From the data below, set down exactly the lines between the one holding "may_integrate au e" and the one holding "unfold may_integrate. intros", inclusive, and no others.
Start of TASK INPUTS
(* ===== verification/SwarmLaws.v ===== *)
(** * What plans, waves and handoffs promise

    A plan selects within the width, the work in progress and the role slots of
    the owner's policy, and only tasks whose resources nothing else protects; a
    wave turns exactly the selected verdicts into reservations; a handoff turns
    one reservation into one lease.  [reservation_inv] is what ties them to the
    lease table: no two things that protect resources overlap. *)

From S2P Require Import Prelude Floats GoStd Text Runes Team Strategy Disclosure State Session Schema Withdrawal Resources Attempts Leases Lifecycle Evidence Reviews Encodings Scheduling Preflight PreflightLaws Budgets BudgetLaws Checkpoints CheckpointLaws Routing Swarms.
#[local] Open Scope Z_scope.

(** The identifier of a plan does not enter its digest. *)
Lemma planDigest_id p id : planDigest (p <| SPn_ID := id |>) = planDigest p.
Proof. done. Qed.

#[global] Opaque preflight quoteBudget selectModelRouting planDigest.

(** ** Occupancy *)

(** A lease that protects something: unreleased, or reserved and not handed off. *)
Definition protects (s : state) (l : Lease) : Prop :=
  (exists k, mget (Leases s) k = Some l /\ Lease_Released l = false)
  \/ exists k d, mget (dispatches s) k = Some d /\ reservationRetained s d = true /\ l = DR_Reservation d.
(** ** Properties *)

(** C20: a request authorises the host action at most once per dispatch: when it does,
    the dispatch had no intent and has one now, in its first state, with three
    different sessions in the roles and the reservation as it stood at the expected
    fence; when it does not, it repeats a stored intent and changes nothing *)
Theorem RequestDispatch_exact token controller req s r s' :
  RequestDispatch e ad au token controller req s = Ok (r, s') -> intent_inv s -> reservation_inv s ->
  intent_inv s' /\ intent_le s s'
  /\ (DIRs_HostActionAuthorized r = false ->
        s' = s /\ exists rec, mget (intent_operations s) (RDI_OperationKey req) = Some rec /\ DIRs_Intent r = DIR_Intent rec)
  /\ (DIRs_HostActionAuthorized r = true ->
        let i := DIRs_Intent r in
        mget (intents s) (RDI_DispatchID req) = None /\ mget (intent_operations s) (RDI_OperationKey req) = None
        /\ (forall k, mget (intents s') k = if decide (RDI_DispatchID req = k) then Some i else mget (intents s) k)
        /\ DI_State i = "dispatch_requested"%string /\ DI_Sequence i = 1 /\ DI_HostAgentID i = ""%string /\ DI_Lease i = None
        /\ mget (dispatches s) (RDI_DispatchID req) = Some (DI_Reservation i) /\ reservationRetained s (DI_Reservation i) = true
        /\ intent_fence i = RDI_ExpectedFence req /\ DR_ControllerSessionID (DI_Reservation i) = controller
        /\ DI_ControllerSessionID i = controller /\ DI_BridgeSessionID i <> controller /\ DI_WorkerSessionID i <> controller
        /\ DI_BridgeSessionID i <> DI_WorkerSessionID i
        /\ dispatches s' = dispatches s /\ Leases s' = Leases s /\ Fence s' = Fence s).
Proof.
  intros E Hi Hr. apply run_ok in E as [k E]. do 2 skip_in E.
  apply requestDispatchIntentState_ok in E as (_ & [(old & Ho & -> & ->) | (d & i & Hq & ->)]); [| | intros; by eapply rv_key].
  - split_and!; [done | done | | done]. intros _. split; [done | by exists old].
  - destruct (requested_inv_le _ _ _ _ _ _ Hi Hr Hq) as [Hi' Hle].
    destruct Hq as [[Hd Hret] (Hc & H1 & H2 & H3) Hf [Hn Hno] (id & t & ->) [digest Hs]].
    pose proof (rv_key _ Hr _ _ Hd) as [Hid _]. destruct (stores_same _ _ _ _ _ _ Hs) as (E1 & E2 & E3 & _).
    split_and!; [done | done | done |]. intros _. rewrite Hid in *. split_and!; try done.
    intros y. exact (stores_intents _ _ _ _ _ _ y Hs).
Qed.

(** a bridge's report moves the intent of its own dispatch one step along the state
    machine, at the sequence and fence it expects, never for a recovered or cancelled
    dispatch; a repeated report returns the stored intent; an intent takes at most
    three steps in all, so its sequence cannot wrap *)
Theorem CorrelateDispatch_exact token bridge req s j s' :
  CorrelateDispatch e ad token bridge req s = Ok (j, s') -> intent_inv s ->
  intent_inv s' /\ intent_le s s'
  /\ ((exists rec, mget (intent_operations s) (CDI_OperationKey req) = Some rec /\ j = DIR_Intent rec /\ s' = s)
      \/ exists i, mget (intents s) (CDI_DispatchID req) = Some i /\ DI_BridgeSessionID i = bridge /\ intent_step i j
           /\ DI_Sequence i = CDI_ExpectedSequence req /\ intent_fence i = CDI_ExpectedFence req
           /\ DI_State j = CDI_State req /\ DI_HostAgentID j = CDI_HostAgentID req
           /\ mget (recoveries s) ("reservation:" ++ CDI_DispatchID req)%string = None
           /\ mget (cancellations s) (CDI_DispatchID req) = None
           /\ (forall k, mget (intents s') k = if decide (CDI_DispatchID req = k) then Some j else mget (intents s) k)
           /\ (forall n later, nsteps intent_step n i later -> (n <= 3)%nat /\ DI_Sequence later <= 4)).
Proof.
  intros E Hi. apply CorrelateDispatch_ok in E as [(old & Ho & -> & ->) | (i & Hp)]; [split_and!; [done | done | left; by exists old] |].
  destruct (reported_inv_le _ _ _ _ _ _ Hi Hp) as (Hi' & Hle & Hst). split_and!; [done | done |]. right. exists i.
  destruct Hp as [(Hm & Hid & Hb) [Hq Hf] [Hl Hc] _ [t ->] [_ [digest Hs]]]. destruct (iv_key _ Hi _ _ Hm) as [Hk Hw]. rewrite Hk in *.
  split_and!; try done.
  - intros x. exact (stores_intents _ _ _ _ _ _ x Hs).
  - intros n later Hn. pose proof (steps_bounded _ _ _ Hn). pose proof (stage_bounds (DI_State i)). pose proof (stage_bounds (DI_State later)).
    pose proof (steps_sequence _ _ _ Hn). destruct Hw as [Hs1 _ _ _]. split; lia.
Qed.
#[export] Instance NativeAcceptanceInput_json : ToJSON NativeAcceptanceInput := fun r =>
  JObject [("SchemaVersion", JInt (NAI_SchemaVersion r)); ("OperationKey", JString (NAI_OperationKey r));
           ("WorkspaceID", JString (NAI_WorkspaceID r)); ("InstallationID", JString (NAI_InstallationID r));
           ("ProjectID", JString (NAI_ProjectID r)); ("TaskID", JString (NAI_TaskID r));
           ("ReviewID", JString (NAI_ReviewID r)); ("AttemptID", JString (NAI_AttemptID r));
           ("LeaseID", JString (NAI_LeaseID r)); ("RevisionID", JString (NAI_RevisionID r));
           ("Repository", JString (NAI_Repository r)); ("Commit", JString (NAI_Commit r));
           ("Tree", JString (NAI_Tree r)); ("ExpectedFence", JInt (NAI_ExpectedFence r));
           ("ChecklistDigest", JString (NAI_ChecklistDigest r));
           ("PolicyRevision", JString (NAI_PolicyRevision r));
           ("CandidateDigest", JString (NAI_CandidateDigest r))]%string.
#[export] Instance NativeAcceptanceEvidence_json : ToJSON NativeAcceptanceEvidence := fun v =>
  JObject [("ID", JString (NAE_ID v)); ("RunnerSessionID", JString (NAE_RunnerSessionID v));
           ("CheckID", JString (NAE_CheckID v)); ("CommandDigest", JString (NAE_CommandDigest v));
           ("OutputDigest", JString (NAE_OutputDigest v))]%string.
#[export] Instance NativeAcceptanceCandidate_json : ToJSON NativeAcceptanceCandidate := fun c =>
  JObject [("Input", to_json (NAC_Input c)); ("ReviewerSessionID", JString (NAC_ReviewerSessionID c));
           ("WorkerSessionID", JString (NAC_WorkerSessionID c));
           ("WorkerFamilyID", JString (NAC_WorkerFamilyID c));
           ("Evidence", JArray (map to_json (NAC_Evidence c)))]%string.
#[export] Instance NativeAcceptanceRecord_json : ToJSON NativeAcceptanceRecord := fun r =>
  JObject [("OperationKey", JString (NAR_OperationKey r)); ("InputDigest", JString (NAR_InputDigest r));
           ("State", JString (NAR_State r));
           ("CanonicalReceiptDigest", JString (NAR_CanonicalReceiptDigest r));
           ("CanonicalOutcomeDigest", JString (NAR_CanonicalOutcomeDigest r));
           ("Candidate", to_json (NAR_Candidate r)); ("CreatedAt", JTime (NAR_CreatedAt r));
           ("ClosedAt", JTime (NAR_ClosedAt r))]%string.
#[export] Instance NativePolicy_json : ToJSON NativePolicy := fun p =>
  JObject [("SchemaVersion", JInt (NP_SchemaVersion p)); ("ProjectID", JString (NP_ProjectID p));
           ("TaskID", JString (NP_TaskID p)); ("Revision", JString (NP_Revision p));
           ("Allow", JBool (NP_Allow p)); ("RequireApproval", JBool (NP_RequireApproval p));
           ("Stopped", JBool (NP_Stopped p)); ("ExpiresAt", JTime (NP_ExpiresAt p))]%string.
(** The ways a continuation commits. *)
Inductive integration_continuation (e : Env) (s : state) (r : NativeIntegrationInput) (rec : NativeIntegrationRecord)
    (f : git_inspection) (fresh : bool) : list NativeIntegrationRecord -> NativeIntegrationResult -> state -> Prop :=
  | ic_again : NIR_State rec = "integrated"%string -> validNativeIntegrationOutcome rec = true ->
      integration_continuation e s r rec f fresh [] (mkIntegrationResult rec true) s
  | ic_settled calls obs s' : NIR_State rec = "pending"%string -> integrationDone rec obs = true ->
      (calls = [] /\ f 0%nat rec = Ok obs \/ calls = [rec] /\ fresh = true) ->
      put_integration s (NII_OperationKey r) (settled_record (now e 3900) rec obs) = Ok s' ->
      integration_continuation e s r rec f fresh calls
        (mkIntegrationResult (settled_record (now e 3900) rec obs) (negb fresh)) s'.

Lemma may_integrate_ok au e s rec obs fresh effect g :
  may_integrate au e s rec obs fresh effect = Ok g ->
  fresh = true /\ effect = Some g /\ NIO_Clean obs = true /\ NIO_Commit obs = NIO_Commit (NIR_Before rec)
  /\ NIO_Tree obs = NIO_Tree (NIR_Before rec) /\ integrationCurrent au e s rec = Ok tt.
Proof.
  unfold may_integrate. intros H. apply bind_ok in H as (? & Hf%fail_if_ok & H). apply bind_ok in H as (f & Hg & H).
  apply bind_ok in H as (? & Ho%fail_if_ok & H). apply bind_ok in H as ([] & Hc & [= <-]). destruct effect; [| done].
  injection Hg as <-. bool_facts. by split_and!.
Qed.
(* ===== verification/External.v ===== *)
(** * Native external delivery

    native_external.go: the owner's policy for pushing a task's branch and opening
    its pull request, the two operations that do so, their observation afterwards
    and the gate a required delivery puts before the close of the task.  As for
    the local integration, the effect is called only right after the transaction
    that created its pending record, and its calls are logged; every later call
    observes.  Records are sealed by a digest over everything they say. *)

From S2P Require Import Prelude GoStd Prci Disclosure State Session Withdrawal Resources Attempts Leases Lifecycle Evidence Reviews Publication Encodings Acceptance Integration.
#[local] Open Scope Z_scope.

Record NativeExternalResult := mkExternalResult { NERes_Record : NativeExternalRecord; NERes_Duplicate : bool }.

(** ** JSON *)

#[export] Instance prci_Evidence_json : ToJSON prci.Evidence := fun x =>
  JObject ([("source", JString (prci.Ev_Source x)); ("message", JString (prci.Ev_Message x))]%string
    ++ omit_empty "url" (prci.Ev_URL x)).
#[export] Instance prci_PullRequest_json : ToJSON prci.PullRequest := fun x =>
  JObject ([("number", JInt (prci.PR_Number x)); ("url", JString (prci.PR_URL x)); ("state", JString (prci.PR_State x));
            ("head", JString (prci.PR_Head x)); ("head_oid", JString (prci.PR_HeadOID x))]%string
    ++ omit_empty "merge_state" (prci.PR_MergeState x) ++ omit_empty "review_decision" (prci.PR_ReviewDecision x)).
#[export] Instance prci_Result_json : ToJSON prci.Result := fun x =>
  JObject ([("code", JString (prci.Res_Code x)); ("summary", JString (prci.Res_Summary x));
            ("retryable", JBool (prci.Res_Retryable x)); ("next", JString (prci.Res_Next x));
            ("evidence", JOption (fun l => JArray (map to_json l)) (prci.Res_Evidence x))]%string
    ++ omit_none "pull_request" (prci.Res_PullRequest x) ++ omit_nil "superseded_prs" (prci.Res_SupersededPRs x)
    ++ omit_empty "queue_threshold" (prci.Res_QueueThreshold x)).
End of TASK INPUTS
= SOLUTION BELOW =
  may_integrate au e s rec obs fresh effect = Ok g ->
  fresh = true /\ effect = Some g /\ NIO_Clean obs = true /\ NIO_Commit obs = NIO_Commit (NIR_Before rec)
  /\ NIO_Tree obs = NIO_Tree (NIR_Before rec) /\ integrationCurrent au e s rec = Ok tt.
Proof.
  unfold may_integrate. intros H. apply bind_ok in H as (? & Hf%fail_if_ok & H). apply bind_ok in H as (f & Hg & H).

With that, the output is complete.